┌────────
(* ===== verification/WorkQueueProof.v ===== *)
(** * Work queues: every item is run once, in order, and none is left behind

    Theorems about [WorkQueue]: in which order items are run and destroyed, when a queue may run out of
    threads, and how its deletion ends. *)

From S2P Require Import Prelude WorkQueue.

Module WorkQueueProof.
Import WorkQueue.WorkQueue.

Section queue.
Context (settable : priority -> Z -> bool).

(** ** The items *)

Lemma orders_put q ts t th th' new q' : orders q ts -> ts !! t = Some th -> in_hand new = [] -> hand th' = hand th ->
  queued q' = queued q -> started q' = started q -> Items q' = Items q -> discarded q' = discarded q -> freed q' = freed q -> orders q' (<[t := th']> ts ++ new).
Proof.
  intros [O1 O2] Ht Hn Hh E1 E2 E3 E4 E5. split; [by rewrite E1, E2, E3, E4|]. rewrite E2, E5, in_hand_app, Hn, app_nil_r, O2. f_equiv.
  pose proof (in_hand_insert ts t th th' Ht) as Hp. rewrite Hh in Hp. by apply Permutation_app_inv_l in Hp.
Qed.

Lemma create_semaphore_orders q : queued (create_semaphore q) = queued q /\ started (create_semaphore q) = started q /\ Items (create_semaphore q) = Items q /\
  discarded (create_semaphore q) = discarded q /\ freed (create_semaphore q) = freed q.
Proof. unfold create_semaphore. by destruct (SemaphoreHandle q). Qed.

Lemma client_orders q ts t c q' c' new : counts q ts -> orders q ts -> ts !! t = Some (Client c) -> client_next q c = Some (q', c', new) -> orders q' (<[t := Client c']> ts ++ new).
Proof.
  intros Hc Ho Ht Hn. destruct (decide (c = CFree)) as [->|Hne].
  - injection Hn as <- <- <-. destruct Ho as [O1 O2]. split.
    + cbn [queued started Items discarded destroy_items]. rewrite O1. assert (H0 : discarded q = []); [|by rewrite H0, app_nil_r].
      apply length_zero_iff_nil.
      pose proof (tally_of_lt deleted deleting ts t _ ltac:(by intros [[]|]) Ht eq_refl eq_refl). pose proof (tally_of_nonneg deleted ts).
      destruct Hc. pose proof (b2z_range (Terminating q)). lia.
    + cbn [started freed destroy_items]. rewrite O2, in_hand_app, app_nil_r. f_equiv. pose proof (in_hand_insert ts t _ (Client CDeleted) Ht) as Hp. done.
  - destruct c; cbn [client_next] in Hn; unfold PhpCreateWorkQueueThread in Hn; repeat (case_match || simplify_option_eq); try done;
      (eapply orders_put; [exact Ho|exact Ht|done|done|try apply create_semaphore_orders; try done..]).
Qed.

Lemma worker_orders q ts t E w q' th' pulse : orders q ts -> ts !! t = Some (Worker E w) -> worker_next settable q E w = Some (q', th', pulse) ->
  orders q' ((if pulse : bool then wake <$> <[t := th']> ts else <[t := th']> ts) ++ []).
Proof.
  intros Ho Ht Hn.
  assert (Hw : forall q'' th'', orders q'' (<[t := th'']> ts ++ []) -> forall p : bool, orders q'' ((if p then wake <$> <[t := th'']> ts else <[t := th'']> ts) ++ [])).
  { intros q'' th'' [O1 O2] []; [|done]. split; [done|]. rewrite in_hand_app, in_hand_wake, <- in_hand_app. done. }
  apply Hw. clear Hw. destruct w; cbn [worker_next] in Hn.
  all: try (repeat (case_match || simplify_option_eq); try done; (eapply orders_put; [exact Ho|exact Ht|done|done|try apply create_semaphore_orders; try done..]); fail).
  - destruct (Items q) as [|i l] eqn:Ei; simplify_eq; [by eapply orders_put|]. destruct Ho as [O1 O2]. split; cbn [queued started Items discarded freed dequeue].
    + by rewrite O1, Ei, <- app_assoc.
    + rewrite O2, in_hand_app, app_nil_r, <- app_assoc. f_equiv. pose proof (in_hand_insert ts t _ (Worker (PhpUpdateWorkQueueEnvironment settable E (Environment i)) (WExecute i)) Ht) as Hp.
      cbn [hand app] in Hp. rewrite Hp. by rewrite Permutation_app_comm.
  - simplify_eq. destruct Ho as [O1 O2]. split; [done|]. cbn [started freed PhpDestroyWorkQueueItem]. rewrite O2, in_hand_app, app_nil_r, <- app_assoc. f_equiv.
    pose proof (in_hand_insert ts t _ (Worker E WTop) Ht) as Hp. cbn [hand app] in Hp. by rewrite <- Hp.
Qed.

(** ** All steps *)

Definition good (s : state) : Prop := counts s.1 s.2 /\ orders s.1 s.2.
(* ===== verification/HandleTable.v ===== *)
(** * Handle tables: [phlib/handle.c]

    A growing table of entries of one, two or three levels, with a free list through the unused
    entries and a second one for entries that may not go to the first. This file is about calls
    that run one after another; the answer of the try-lock that chooses between the free lists is
    left open, so that it covers both. Blocks come from an [Allocator]; the two free lists of
    [handle.c] and the process heap implement it in [HandleHeap]. *)

From S2P Require Import Prelude FreeList.

Module HandleTable.

Definition PH_HANDLE_TABLE_ENTRY_TYPE : Z := 1.
Definition PH_HANDLE_TABLE_ENTRY_IN_USE : Z := 0.
Definition PH_HANDLE_TABLE_ENTRY_FREE : Z := 1.
Definition PH_HANDLE_TABLE_ENTRY_LOCKED : Z := 2.
Definition PH_HANDLE_TABLE_ENTRY_LOCKED_SHIFT : Z := 1.
Definition PH_HANDLE_TABLE_LEVEL_ENTRIES : Z := 256.
Definition PH_HANDLE_TABLE_LEVEL_MASK : Z := 3.
Definition PH_HANDLE_TABLE_STRICT_FIFO : Z := 1.
Definition PH_HANDLE_TABLE_VALID_FLAGS : Z := 1.
Definition PH_HANDLE_TABLE_FREE_COUNT : Z := 64.
Definition PH_HANDLE_VALUE_INVALID : Z := 0xFFFFFFFF.
Definition PH_HANDLE_VALUE_SHIFT : Z := 2.
Definition PH_HANDLE_VALUE_BIAS : Z := 4.

Definition PH_HANDLE_VALUE_LEVEL0 (HandleValue : Z) : Z := Z.land HandleValue 0xff.
Definition PH_HANDLE_VALUE_LEVEL1_U (HandleValue : Z) : Z := Z.shiftr HandleValue 8.
Definition PH_HANDLE_VALUE_LEVEL1 (HandleValue : Z) : Z := Z.land (PH_HANDLE_VALUE_LEVEL1_U HandleValue) 0xff.
Definition PH_HANDLE_VALUE_LEVEL2_U (HandleValue : Z) : Z := Z.shiftr HandleValue 16.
└────────
== THE PROBLEM ==
All that is wanted is a faithful reproduction of the line above with "Definition PH_HANDLE_TABLE_ENTRY_LOCKED_SHIFT : Z", the line with "Definition PH_HANDLE_VALUE_LEVEL1 (HandleValue", and every line in between.

== YOUR SOLUTION ==
Definition PH_HANDLE_TABLE_ENTRY_LOCKED_SHIFT : Z := 1.
Definition PH_HANDLE_TABLE_LEVEL_ENTRIES : Z := 256.
Definition PH_HANDLE_TABLE_LEVEL_MASK : Z := 3.
Definition PH_HANDLE_TABLE_STRICT_FIFO : Z := 1.
Definition PH_HANDLE_TABLE_VALID_FLAGS : Z := 1.
Definition PH_HANDLE_TABLE_FREE_COUNT : Z := 64.
Definition PH_HANDLE_VALUE_INVALID : Z := 0xFFFFFFFF.
Definition PH_HANDLE_VALUE_SHIFT : Z := 2.
Definition PH_HANDLE_VALUE_BIAS : Z := 4.

Definition PH_HANDLE_VALUE_LEVEL0 (HandleValue : Z) : Z := Z.land HandleValue 0xff.
Definition PH_HANDLE_VALUE_LEVEL1_U (HandleValue : Z) : Z := Z.shiftr HandleValue 8.
Definition PH_HANDLE_VALUE_LEVEL1 (HandleValue : Z) : Z := Z.land (PH_HANDLE_VALUE_LEVEL1_U HandleValue) 0xff.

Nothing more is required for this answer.